**Work required:**
Only lines holding the string "assert" are wanted; copy each one from the material.

**Supplied data:**
Lemma select_all_ok ls : greedy_sizes p -> 1 < n_vocab p -> Forall usable ls -> ∀ s n (olds news : nat -> list Z), greedy_cuda_ok p s ->
  cuda_length (gc_cuda s) + length ls <= n_max p ->
  (∀ b, b < n_batch p -> ∃ met, eos_meet_ (gc_cuda s) !! b = Some met ∧ continued n (news b) met ∧
     Sequences.row (cu_sequences (gc_cuda s)) b = olds b ++ news b) ->
  GreedyCuda_IsDone s = forallb id (eos_meet_ (gc_cuda s)) || (cuda_length (gc_cuda s) =? n_max p) ->
  ∃ s', select_all ls s = Ok s' ∧ greedy_cuda_ok p s' ∧ cuda_length (gc_cuda s') = cuda_length (gc_cuda s) + length ls ∧
    (∀ b, b < n_batch p -> ∃ met new, eos_meet_ (gc_cuda s') !! b = Some met ∧ continued (n + length ls) new met ∧
       Sequences.row (cu_sequences (gc_cuda s')) b = olds b ++ new) ∧
    GreedyCuda_IsDone s' = forallb id (eos_meet_ (gc_cuda s')) || (cuda_length (gc_cuda s') =? n_max p).
Proof.
  intros Hz Hv. induction 1 as [|l ls (Hl & Hnum & Hprop) _ IH]; intros s n olds news Hok Hlen Hb Hdone.
  - exists s. rewrite !Nat.add_0_r. split; [done|]. split; [done|]. split; [done|]. split; [|done]. intros b Hlt. destruct (Hb b Hlt) as (met & ? & ? & ?).
    by exists met, (news b).
  - cbn [length] in *. unfold select_all. rewrite for_each_cons.
    destruct (sample_step p curand_uniform order exp log fmaxf fminf inclusive_sum reduce SortPairs SortPairsDescending in_mis out_mis 1 f0 f1 Hz
      ltac:(lia) Hv (with_logits l s)) as (s1 & E & Hok1 & Hlen1 & Hstep & Hdone1).
    + by destruct Hok as [K1 K2 K3 K4 K5 K6]; split.
    + change (cuda_length (gc_cuda (with_logits l s))) with (cuda_length (gc_cuda s)). lia.
    + exact Hl.
    + exact Hnum.
    + apply Hprop. apply (gk_room _ _ Hok).
    + change (Z.of_nat 1) with 1%Z in E. unfold GreedyCuda_SelectTop. rewrite E, bind_Ok. change (cuda_length (gc_cuda (with_logits l s))) with (cuda_length (gc_cuda s)) in *.
      assert (∃ news', ∀ b, b < n_batch p -> ∃ met, eos_meet_ (gc_cuda s1) !! b = Some met ∧ continued (S n) (news' b) met ∧
        Sequences.row (cu_sequences (gc_cuda s1)) b = olds b ++ news' b) as (news' & Hnews).
      { apply (choose_upto (fun b new => ∃ met, eos_meet_ (gc_cuda s1) !! b = Some met ∧ continued (S n) new met ∧
          Sequences.row (cu_sequences (gc_cuda s1)) b = olds b ++ new) []). intros b Hlt.
        destruct (Hb b Hlt) as (m & Hm & Hc & Hrow). destruct (Hstep b Hlt) as (m' & v & Hm' & (_ & _ & _ & _ & _ & _ & _ & _ & Hvv) & S1 & _ & S3).
        cbn [with_logits gc_cuda Cuda_SetLogits set_cu_scores eos_meet_ cu_sequences] in *. assert (m' = m) as -> by congruence.
        eexists _, _. split; [exact S1|]. split; [by apply continued_next|]. by rewrite S3, Hrow, <- app_assoc. }
      destruct (IH s1 (S n) olds news' Hok1 ltac:(lia) Hnews) as (s' & E' & H1 & H2 & H3 & H4).
      { rewrite Hdone1, Hlen1. destruct (Nat.eqb_spec (S (cuda_length (gc_cuda s))) (n_max p)) as [He|He]; [by rewrite !orb_true_r|].
        rewrite !orb_false_r. change (GreedyCuda_IsDone (with_logits l s)) with (GreedyCuda_IsDone s). rewrite Hdone.
        rewrite (proj2 (Nat.eqb_neq (cuda_length (gc_cuda s)) (n_max p))) by lia. rewrite orb_false_r.
        destruct (forallb id (eos_meet_ (gc_cuda s))) eqn:Ea; [|apply orb_false_r]. rewrite orb_true_r. symmetry.
        apply forallb_forall. intros x [b Hx]%list_elem_of_In%list_elem_of_lookup. assert (b < n_batch p) as Hlt by (rewrite <- (gk_met _ _ Hok1); by eapply lookup_lt_Some).
        destruct (Hstep b Hlt) as (m & v & Hm & _ & S1 & _). rewrite S1 in Hx. injection Hx as <-.
        assert (m = true) as ->; [|by unfold ends; rewrite orb_true_r].
        apply (proj1 (forallb_forall id _) Ea m). apply list_elem_of_In, list_elem_of_lookup. by exists b. }
      exists s'. split; [exact E'|]. split; [done|]. split; [lia|]. split; [|done].
      intros b Hlt. destruct (H3 b Hlt) as (met & new & M1 & M2 & M3). exists met, new. split; [done|]. split; [|done]. by rewrite Nat.add_succ_r.
Qed.
End run.
(* ===== verification/DmlContext.v ===== *)
(** * DirectML: recording and submitting (src/dml/dml_command_recorder.h and
    .cpp, dml_execution_context.h and .cpp)

    Commands are recorded in a list until something flushes it to the queue.
    Lists come from two allocators in turn; an operator's descriptors come from
    the pool.  [eventually] is the memory once everything recorded is run: the
    theorems say that a sequence of calls is, for it, the sequence of their
    commands, whatever the progress of the device. *)
From Stdlib Require Import ZArith Lia.
From stdpp Require Import base numbers list gmap.
From S2P Require Import Prelude DmlQueue DmlDescriptors.
Local Open Scope Z_scope.

Record DmlCommandRecorder : Type := mkRecorder {
  descriptor_pool_ : DescriptorPool;
  current_descriptor_heap_ : option nat;
  command_allocator_ring_ : DmlCommandAllocatorRing;
  current_command_list_ : option command_list;
  operations_recorded : bool;                  (* operations_recorded_in_current_command_list *)
  cached_command_list_ : bool }.               (* whether there is one *)

Record DmlExecutionContext : Type := mkContext {
  queue_ : DmlCommandQueue;
  current_recorder_ : bool;                    (* null, or the one recorder *)
  dml_recorder_ : DmlCommandRecorder;
  closed_ : bool }.

(* what the code asks of an operator, and the buffer it is given for its temporary data *)
Record operator : Type := mkOperator {
  o_id : nat;
  RequiredDescriptorCount : Z;
  TemporaryResourceSize : Z;
  o_temporary : nat }.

**Response:**
      assert (∃ news', ∀ b, b < n_batch p -> ∃ met, eos_meet_ (gc_cuda s1) !! b = Some met ∧ continued (S n) (news' b) met ∧
        cbn [with_logits gc_cuda Cuda_SetLogits set_cu_scores eos_meet_ cu_sequences] in *. assert (m' = m) as -> by congruence.
        apply forallb_forall. intros x [b Hx]%list_elem_of_In%list_elem_of_lookup. assert (b < n_batch p) as Hlt by (rewrite <- (gk_met _ _ Hok1); by eapply lookup_lt_Some).
        assert (m = true) as ->; [|by unfold ends; rewrite orb_true_r].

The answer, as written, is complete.